Objective: The therapeutic effect of robot-assisted training is still indecisive due to the lack of patient-tailored protocols and dose-matched training strategies when compared to traditional treatment. The objective of this study was to investigate the optimal robot-assisted training strategies for the upper limb functional recovery in hemiparetic stroke patients.
Approach: A bilateral upper limb rehabilitation robot was employed to execute unilateral and bilateral training. Eighteen able-bodied subjects were recruited to test the effective of robot-assisted training strategies before transferring them to stroke patients. We compared unilateral passive training (UPT), bilateral passive training (BPT), and unilateral active training (UAT) with various feedback types (visual, force, and visual-force, none). These trainings were performed on three kinds of virtually-guided (straight-line, circular, S-shaped) tasks. Tracking error (TE), interactive force (IF) and target muscle activation level were quantified to characterize the motion capability and active participation of subjects.

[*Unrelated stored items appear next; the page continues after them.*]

Definition set_ID (x : Z) (s : downStream) : downStream :=
  mkDownStream x (hasProxy s) (element s) (bufferLimit s) (timeout s) (responseSender s) (hasUpstreamRequest s) (perRetryTimer s) (responseTimer s) (downstreamReqHeaders s) (downstreamReqDataBuf s) (downstreamReqTrailers s) (downstreamRespHeaders s) (downstreamRespDataBuf s) (downstreamRespTrailers s) (downstreamResponseStarted s) (downstreamRecvDone s) (upstreamRequestSent s) (upstreamProcessDone s) (filterStage s) (downstreamReset s) (downstreamCleaned s) (upstreamReset s) (reuseBuffer s) (receiverFilters s) (hasContext s).
Definition set_hasProxy (x : bool) (s : downStream) : downStream :=
  mkDownStream (ID s) x (element s) (bufferLimit s) (timeout s) (responseSender s) (hasUpstreamRequest s) (perRetryTimer s) (responseTimer s) (downstreamReqHeaders s) (downstreamReqDataBuf s) (downstreamReqTrailers s) (downstreamRespHeaders s) (downstreamRespDataBuf s) (downstreamRespTrailers s) (downstreamResponseStarted s) (downstreamRecvDone s) (upstreamRequestSent s) (upstreamProcessDone s) (filterStage s) (downstreamReset s) (downstreamCleaned s) (upstreamReset s) (reuseBuffer s) (receiverFilters s) (hasContext s).
Definition set_element (x : bool) (s : downStream) : downStream :=
  mkDownStream (ID s) (hasProxy s) x (bufferLimit s) (timeout s) (responseSender s) (hasUpstreamRequest s) (perRetryTimer s) (responseTimer s) (downstreamReqHeaders s) (downstreamReqDataBuf s) (downstreamReqTrailers s) (downstreamRespHeaders s) (downstreamRespDataBuf s) (downstreamRespTrailers s) (downstreamResponseStarted s) (downstreamRecvDone s) (upstreamRequestSent s) (upstreamProcessDone s) (filterStage s) (downstreamReset s) (downstreamCleaned s) (upstreamReset s) (reuseBuffer s) (receiverFilters s) (hasContext s).
Definition set_bufferLimit (x : Z) (s : downStream) : downStream :=
  mkDownStream (ID s) (hasProxy s) (element s) x (timeout s) (responseSender s) (hasUpstreamRequest s) (perRetryTimer s) (responseTimer s) (downstreamReqHeaders s) (downstreamReqDataBuf s) (downstreamReqTrailers s) (downstreamRespHeaders s) (downstreamRespDataBuf s) (downstreamRespTrailers s) (downstreamResponseStarted s) (downstreamRecvDone s) (upstreamRequestSent s) (upstreamProcessDone s) (filterStage s) (downstreamReset s) (downstreamCleaned s) (upstreamReset s) (reuseBuffer s) (receiverFilters s) (hasContext s).
Definition set_timeout (x : option Timeout) (s : downStream) : downStream :=
  mkDownStream (ID s) (hasProxy s) (element s) (bufferLimit s) x (responseSender s) (hasUpstreamRequest s) (perRetryTimer s) (responseTimer s) (downstreamReqHeaders s) (downstreamReqDataBuf s) (downstreamReqTrailers s) (downstreamRespHeaders s) (downstreamRespDataBuf s) (downstreamRespTrailers s) (downstreamResponseStarted s) (downstreamRecvDone s) (upstreamRequestSent s) (upstreamProcessDone s) (filterStage s) (downstreamReset s) (downstreamCleaned s) (upstreamReset s) (reuseBuffer s) (receiverFilters s) (hasContext s).
Definition set_responseSender (x : bool) (s : downStream) : downStream :=
  mkDownStream (ID s) (hasProxy s) (element s) (bufferLimit s) (timeout s) x (hasUpstreamRequest s) (perRetryTimer s) (responseTimer s) (downstreamReqHeaders s) (downstreamReqDataBuf s) (downstreamReqTrailers s) (downstreamRespHeaders s) (downstreamRespDataBuf s) (downstreamRespTrailers s) (downstreamResponseStarted s) (downstreamRecvDone s) (upstreamRequestSent s) (upstreamProcessDone s) (filterStage s) (downstreamReset s) (downstreamCleaned s) (upstreamReset s) (reuseBuffer s) (receiverFilters s) (hasContext s).
Definition set_hasUpstreamRequest (x : bool) (s : downStream) : downStream :=
  mkDownStream (ID s) (hasProxy s) (element s) (bufferLimit s) (timeout s) (responseSender s) x (perRetryTimer s) (responseTimer s) (downstreamReqHeaders s) (downstreamReqDataBuf s) (downstreamReqTrailers s) (downstreamRespHeaders s) (downstreamRespDataBuf s) (downstreamRespTrailers s) (downstreamResponseStarted s) (downstreamRecvDone s) (upstreamRequestSent s) (upstreamProcessDone s) (filterStage s) (downstreamReset s) (downstreamCleaned s) (upstreamReset s) (reuseBuffer s) (receiverFilters s) (hasContext s).
Definition set_perRetryTimer (x : bool) (s : downStream) : downStream :=
  mkDownStream (ID s) (hasProxy s) (element s) (bufferLimit s) (timeout s) (responseSender s) (hasUpstreamRequest s) x (responseTimer s) (downstreamReqHeaders s) (downstreamReqDataBuf s) (downstreamReqTrailers s) (downstreamRespHeaders s) (downstreamRespDataBuf s) (downstreamRespTrailers s) (downstreamResponseStarted s) (downstreamRecvDone s) (upstreamRequestSent s) (upstreamProcessDone s) (filterStage s) (downstreamReset s) (downstreamCleaned s) (upstreamReset s) (reuseBuffer s) (receiverFilters s) (hasContext s).
Definition set_responseTimer (x : bool) (s : downStream) : downStream :=
  mkDownStream (ID s) (hasProxy s) (element s) (bufferLimit s) (timeout s) (responseSender s) (hasUpstreamRequest s) (perRetryTimer s) x (downstreamReqHeaders s) (downstreamReqDataBuf s) (downstreamReqTrailers s) (downstreamRespHeaders s) (downstreamRespDataBuf s) (downstreamRespTrailers s) (downstreamResponseStarted s) (downstreamRecvDone s) (upstreamRequestSent s) (upstreamProcessDone s) (filterStage s) (downstreamReset s) (downstreamCleaned s) (upstreamReset s) (reuseBuffer s) (receiverFilters s) (hasContext s).
Definition set_downstreamReqHeaders (x : option H) (s : downStream) : downStream :=
  mkDownStream (ID s) (hasProxy s) (element s) (bufferLimit s) (timeout s) (responseSender s) (hasUpstreamRequest s) (perRetryTimer s) (responseTimer s) x (downstreamReqDataBuf s) (downstreamReqTrailers s) (downstreamRespHeaders s) (downstreamRespDataBuf s) (downstreamRespTrailers s) (downstreamResponseStarted s) (downstreamRecvDone s) (upstreamRequestSent s) (upstreamProcessDone s) (filterStage s) (downstreamReset s) (downstreamCleaned s) (upstreamReset s) (reuseBuffer s) (receiverFilters s) (hasContext s).
Definition set_downstreamReqDataBuf (x : option bytes) (s : downStream) : downStream :=
  mkDownStream (ID s) (hasProxy s) (element s) (bufferLimit s) (timeout s) (responseSender s) (hasUpstreamRequest s) (perRetryTimer s) (responseTimer s) (downstreamReqHeaders s) x (downstreamReqTrailers s) (downstreamRespHeaders s) (downstreamRespDataBuf s) (downstreamRespTrailers s) (downstreamResponseStarted s) (downstreamRecvDone s) (upstreamRequestSent s) (upstreamProcessDone s) (filterStage s) (downstreamReset s) (downstreamCleaned s) (upstreamReset s) (reuseBuffer s) (receiverFilters s) (hasContext s).
Definition set_downstreamReqTrailers (x : option H) (s : downStream) : downStream :=
  mkDownStream (ID s) (hasProxy s) (element s) (bufferLimit s) (timeout s) (responseSender s) (hasUpstreamRequest s) (perRetryTimer s) (responseTimer s) (downstreamReqHeaders s) (downstreamReqDataBuf s) x (downstreamRespHeaders s) (downstreamRespDataBuf s) (downstreamRespTrailers s) (downstreamResponseStarted s) (downstreamRecvDone s) (upstreamRequestSent s) (upstreamProcessDone s) (filterStage s) (downstreamReset s) (downstreamCleaned s) (upstreamReset s) (reuseBuffer s) (receiverFilters s) (hasContext s).
Definition set_downstreamRespHeaders (x : option H) (s : downStream) : downStream :=
  mkDownStream (ID s) (hasProxy s) (element s) (bufferLimit s) (timeout s) (responseSender s) (hasUpstreamRequest s) (perRetryTimer s) (responseTimer s) (downstreamReqHeaders s) (downstreamReqDataBuf s) (downstreamReqTrailers s) x (downstreamRespDataBuf s) (downstreamRespTrailers s) (downstreamResponseStarted s) (downstreamRecvDone s) (upstreamRequestSent s) (upstreamProcessDone s) (filterStage s) (downstreamReset s) (downstreamCleaned s) (upstreamReset s) (reuseBuffer s) (receiverFilters s) (hasContext s).
Definition set_downstreamRespDataBuf (x : option bytes) (s : downStream) : downStream :=
  mkDownStream (ID s) (hasProxy s) (element s) (bufferLimit s) (timeout s) (responseSender s) (hasUpstreamRequest s) (perRetryTimer s) (responseTimer s) (downstreamReqHeaders s) (downstreamReqDataBuf s) (downstreamReqTrailers s) (downstreamRespHeaders s) x (downstreamRespTrailers s) (downstreamResponseStarted s) (downstreamRecvDone s) (upstreamRequestSent s) (upstreamProcessDone s) (filterStage s) (downstreamReset s) (downstreamCleaned s) (upstreamReset s) (reuseBuffer s) (receiverFilters s) (hasContext s).
Definition set_downstreamRespTrailers (x : option H) (s : downStream) : downStream :=
  mkDownStream (ID s) (hasProxy s) (element s) (bufferLimit s) (timeout s) (responseSender s) (hasUpstreamRequest s) (perRetryTimer s) (responseTimer s) (downstreamReqHeaders s) (downstreamReqDataBuf s) (downstreamReqTrailers s) (downstreamRespHeaders s) (downstreamRespDataBuf s) x (downstreamResponseStarted s) (downstreamRecvDone s) (upstreamRequestSent s) (upstreamProcessDone s) (filterStage s) (downstreamReset s) (downstreamCleaned s) (upstreamReset s) (reuseBuffer s) (receiverFilters s) (hasContext s).
Definition set_downstreamResponseStarted (x : bool) (s : downStream) : downStream :=
  mkDownStream (ID s) (hasProxy s) (element s) (bufferLimit s) (timeout s) (responseSender s) (hasUpstreamRequest s) (perRetryTimer s) (responseTimer s) (downstreamReqHeaders s) (downstreamReqDataBuf s) (downstreamReqTrailers s) (downstreamRespHeaders s) (downstreamRespDataBuf s) (downstreamRespTrailers s) x (downstreamRecvDone s) (upstreamRequestSent s) (upstreamProcessDone s) (filterStage s) (downstreamReset s) (downstreamCleaned s) (upstreamReset s) (reuseBuffer s) (receiverFilters s) (hasContext s).
Definition set_downstreamRecvDone (x : bool) (s : downStream) : downStream :=
  mkDownStream (ID s) (hasProxy s) (element s) (bufferLimit s) (timeout s) (responseSender s) (hasUpstreamRequest s) (perRetryTimer s) (responseTimer s) (downstreamReqHeaders s) (downstreamReqDataBuf s) (downstreamReqTrailers s) (downstreamRespHeaders s) (downstreamRespDataBuf s) (downstreamRespTrailers s) (downstreamResponseStarted s) x (upstreamRequestSent s) (upstreamProcessDone s) (filterStage s) (downstreamReset s) (downstreamCleaned s) (upstreamReset s) (reuseBuffer s) (receiverFilters s) (hasContext s).
Definition set_upstreamRequestSent (x : bool) (s : downStream) : downStream :=
  mkDownStream (ID s) (hasProxy s) (element s) (bufferLimit s) (timeout s) (responseSender s) (hasUpstreamRequest s) (perRetryTimer s) (responseTimer s) (downstreamReqHeaders s) (downstreamReqDataBuf s) (downstreamReqTrailers s) (downstreamRespHeaders s) (downstreamRespDataBuf s) (downstreamRespTrailers s) (downstreamResponseStarted s) (downstreamRecvDone s) x (upstreamProcessDone s) (filterStage s) (downstreamReset s) (downstreamCleaned s) (upstreamReset s) (reuseBuffer s) (receiverFilters s) (hasContext s).
Definition set_upstreamProcessDone (x : bool) (s : downStream) : downStream :=
  mkDownStream (ID s) (hasProxy s) (element s) (bufferLimit s) (timeout s) (responseSender s) (hasUpstreamRequest s) (perRetryTimer s) (responseTimer s) (downstreamReqHeaders s) (downstreamReqDataBuf s) (downstreamReqTrailers s) (downstreamRespHeaders s) (downstreamRespDataBuf s) (downstreamRespTrailers s) (downstreamResponseStarted s) (downstreamRecvDone s) (upstreamRequestSent s) x (filterStage s) (downstreamReset s) (downstreamCleaned s) (upstreamReset s) (reuseBuffer s) (receiverFilters s) (hasContext s).
Definition set_filterStage (x : Z) (s : downStream) : downStream :=
  mkDownStream (ID s) (hasProxy s) (element s) (bufferLimit s) (timeout s) (responseSender s) (hasUpstreamRequest s) (perRetryTimer s) (responseTimer s) (downstreamReqHeaders s) (downstreamReqDataBuf s) (downstreamReqTrailers s) (downstreamRespHeaders s) (downstreamRespDataBuf s) (downstreamRespTrailers s) (downstreamResponseStarted s) (downstreamRecvDone s) (upstreamRequestSent s) (upstreamProcessDone s) x (downstreamReset s) (downstreamCleaned s) (upstreamReset s) (reuseBuffer s) (receiverFilters s) (hasContext s).
Definition set_downstreamReset (x : bool) (s : downStream) : downStream :=
  mkDownStream (ID s) (hasProxy s) (element s) (bufferLimit s) (timeout s) (responseSender s) (hasUpstreamRequest s) (perRetryTimer s) (responseTimer s) (downstreamReqHeaders s) (downstreamReqDataBuf s) (downstreamReqTrailers s) (downstreamRespHeaders s) (downstreamRespDataBuf s) (downstreamRespTrailers s) (downstreamResponseStarted s) (downstreamRecvDone s) (upstreamRequestSent s) (upstreamProcessDone s) (filterStage s) x (downstreamCleaned s) (upstreamReset s) (reuseBuffer s) (receiverFilters s) (hasContext s).
Definition set_downstreamCleaned (x : bool) (s : downStream) : downStream :=
  mkDownStream (ID s) (hasProxy s) (element s) (bufferLimit s) (timeout s) (responseSender s) (hasUpstreamRequest s) (perRetryTimer s) (responseTimer s) (downstreamReqHeaders s) (downstreamReqDataBuf s) (downstreamReqTrailers s) (downstreamRespHeaders s) (downstreamRespDataBuf s) (downstreamRespTrailers s) (downstreamResponseStarted s) (downstreamRecvDone s) (upstreamRequestSent s) (upstreamProcessDone s) (filterStage s) (downstreamReset s) x (upstreamReset s) (reuseBuffer s) (receiverFilters s) (hasContext s).
Definition set_upstreamReset (x : bool) (s : downStream) : downStream :=
  mkDownStream (ID s) (hasProxy s) (element s) (bufferLimit s) (timeout s) (responseSender s) (hasUpstreamRequest s) (perRetryTimer s) (responseTimer s) (downstreamReqHeaders s) (downstreamReqDataBuf s) (downstreamReqTrailers s) (downstreamRespHeaders s) (downstreamRespDataBuf s) (downstreamRespTrailers s) (downstreamResponseStarted s) (downstreamRecvDone s) (upstreamRequestSent s) (upstreamProcessDone s) (filterStage s) (downstreamReset s) (downstreamCleaned s) x (reuseBuffer s) (receiverFilters s) (hasContext s).
Definition set_reuseBuffer (x : bool) (s : downStream) : downStream :=
  mkDownStream (ID s) (hasProxy s) (element s) (bufferLimit s) (timeout s) (responseSender s) (hasUpstreamRequest s) (perRetryTimer s) (responseTimer s) (downstreamReqHeaders s) (downstreamReqDataBuf s) (downstreamReqTrailers s) (downstreamRespHeaders s) (downstreamRespDataBuf s) (downstreamRespTrailers s) (downstreamResponseStarted s) (downstreamRecvDone s) (upstreamRequestSent s) (upstreamProcessDone s) (filterStage s) (downstreamReset s) (downstreamCleaned s) (upstreamReset s) x (receiverFilters s) (hasContext s).
Definition set_receiverFilters (x : list activeFilter) (s : downStream) : downStream :=
  mkDownStream (ID s) (hasProxy s) (element s) (bufferLimit s) (timeout s) (responseSender s) (hasUpstreamRequest s) (perRetryTimer s) (responseTimer s) (downstreamReqHeaders s) (downstreamReqDataBuf s) (downstreamReqTrailers s) (downstreamRespHeaders s) (downstreamRespDataBuf s) (downstreamRespTrailers s) (downstreamResponseStarted s) (downstreamRecvDone s) (upstreamRequestSent s) (upstreamProcessDone s) (filterStage s) (downstreamReset s) (downstreamCleaned s) (upstreamReset s) (reuseBuffer s) x (hasContext s).
Definition set_hasContext (x : bool) (s : downStream) : downStream :=
  mkDownStream (ID s) (hasProxy s) (element s) (bufferLimit s) (timeout s) (responseSender s) (hasUpstreamRequest s) (perRetryTimer s) (responseTimer s) (downstreamReqHeaders s) (downstreamReqDataBuf s) (downstreamReqTrailers s) (downstreamRespHeaders s) (downstreamRespDataBuf s) (downstreamRespTrailers s) (downstreamResponseStarted s) (downstreamRecvDone s) (upstreamRequestSent s) (upstreamProcessDone s) (filterStage s) (downstreamReset s) (downstreamCleaned s) (upstreamReset s) (reuseBuffer s) (receiverFilters s) x.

Main results: Results revealed that BPT-visual (0.63 ± 0.26) significantly increased muscle activation level when compared to those of BPT-none (0.45 ± 0.27) and UPT-visual (0.24 ± 0.05) (p < 0.01). UAT with single-modality feedback (visual/force) enabled higher TE (22.5 ± 3.40 mm) and active participation (0.78 ± 0.12) when compared with UAT with multi-modality (visual-force) feedback (TE: 6.6 ± 0.8 mm; activation level: 0.53 ± 0.13) (p < 0.01). The relatively complex circular and S-shaped tasks significantly enhanced the benefits of various training strategies.
Significance: The current outcomes provide valuable guidelines for designing individualized robot-assisted training protocols, potentially promoting the clinical rehabilitation effect.
Keywords: motor function recovery; multiple-modality feedback; rehabilitation robot; training strategy; unilateral/bilateral training.